Ressentimento e raiva não desaparecem do nada. Uma mulher magoada pode separar-se do marido, conseguir a guarda dos filhos, a casa, e cada centavo do seu ex-marido, mudar de cidade, casar de novo e começar uma nova vida. Mas se ela não perdoar, pode sofrer de problemas ligados ao ressentimento e seus filhos serão afetados também, causando problemas durante toda a sua vida o que a deixará ainda mais ressentida, com o sentimento de que todos os seus sofrimentos são “culpa” do ex-marido.
É por isso que vemos casais que se separaram e profundamente ligados pelo ódio que cultivam um do outro, em um processo que os acorrentam por ainda mais tempo.
Perdão é um processo
Perdoar é um processo. As pesquisas mostram que simplesmente dizer “eu te perdoo” não é suficiente. As pessoas precisam passar pelo processo de entender seus sentimentos e de tomar atitudes concretas para chegar no perdão.
Geralmente as pessoas que compartilham suas histórias conosco trazem que perdoar não fez que a dor desaparecesse por completo, mas que ela se torna muito mais suportável e que a mágoa apenas tornava a situação mais difícil.
No quesito científico, a evidência sobre a terapia do perdão é ainda anedótica.
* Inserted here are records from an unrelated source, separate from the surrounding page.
(** * Device discovery and vendor-resolution cache: a shallow embedding

    This development embeds the three modules found under
    [attached_assets/]:

    - [mac_vendor.py]          the rate-limited, persisted vendor cache,
    - [realtime_discovery.py]  the passive ARP/DHCP inventory and promotion,
    - [discovery.py]           the active per-host probe,

    and states the properties of the specification as theorems about the
    embedded functions.

    Conventions.
    - A Python [str] is a [string] (a list of 8-bit characters); the
      character tests and case mappings are the ASCII ones.
    - A point in time ([time.time()], [datetime.now()]) is an integer number
      of microseconds, the resolution of [datetime]; [seconds n] is [n]
      seconds.  Rounding of floating-point timestamps is not modelled.
    - A JSON document or an untyped Python value is a [pyval].
    - Module-level and instance state is threaded explicitly through a small
      state monad; whatever the outside world decides (how long an operation
      takes, what an HTTP server answers, whether the disk accepts a write)
      is read from an oracle carried by the state. *)

From Stdlib Require Import ZArith List String Ascii Bool Lia.
From stdpp Require Import base option list gmap strings pretty.

Local Open Scope Z_scope.
Local Open Scope string_scope.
Mas estou convencido que nos casos em que o ressentimento é fator central da dor, seus resultados podem ser poderosos.
Processo de perdão em sobreviventes de abuso sexual
A pesquisador Suzanne Freedman estudou 12 casos de mulheres entre 24 e 54 anos que eram sobreviventes de incesto (abuso sexual pelos pais). Todas eram ansiosas e deprimidas e sofriam de baixo autoestima ao entrar no programa. Nenhuma havia perdoado o molestador. Os pesquisadores dividiram essas mulheres em dois grupos: 6 receberam instruções em como realizar o processo de perdão. 6 receberam terapia psicológica tradicional.
As que estavam no grupo do perdão melhoraram consideravelmente. Com o passar da terapia, os índices de depressão e ansiedade melhoraram muito, assim como a esperança e otimismo com o futuro. As 6 conseguiram perdoar os pais. Uma delas visitou pela primeira vez o túmulo de seu pai. Outra cuidou de seu pai durante câncer em estágio terminal. Após 1 ano, o grupo de tratamento tradicional não havia apresentado melhora. Os pesquisadores passaram a incluir o processo de perdão nas suas terapias. Após 14 meses todas continuavam demonstrando sinais importantes de melhora física e psicológica.
Você está pronto para se libertar da prisão emocional?
Ressentimento pode ser uma forma de manter o outro em uma prisão emocional. Enquanto o ofendido mantiver a raiva e a mágoa, o outro está preso em uma cela sem escapatória. O ofendido raramente percebe, no entanto, que se mantém preso junto ao ofensor.
Nos posts futuros, traremos algumas considerações acerca do processo de se chegar ao perdão. Convido você a dar um passo rumo a liberdade da raiva. Um processo que pode ser difícil, intenso e extremamente recompensador. Se a raiva está muito presente na sua vida, talvez seja o momento de descobrir o porquê.
Márcia ainda está presa no casulo emocional da raiva pelo irmão. Mas pela primeira vez ela começa a perceber que perdoá-lo pode ser sua única chance de continuar a viver. Concordo com Bishop Desmond,que, vítima de inúmeras injustiças, disse:
“sem perdão não há futuro”.
Obs- Márcia é um nome fictício de uma paciente real, cuja história foi adaptada sob sua autorização com fins educacionais.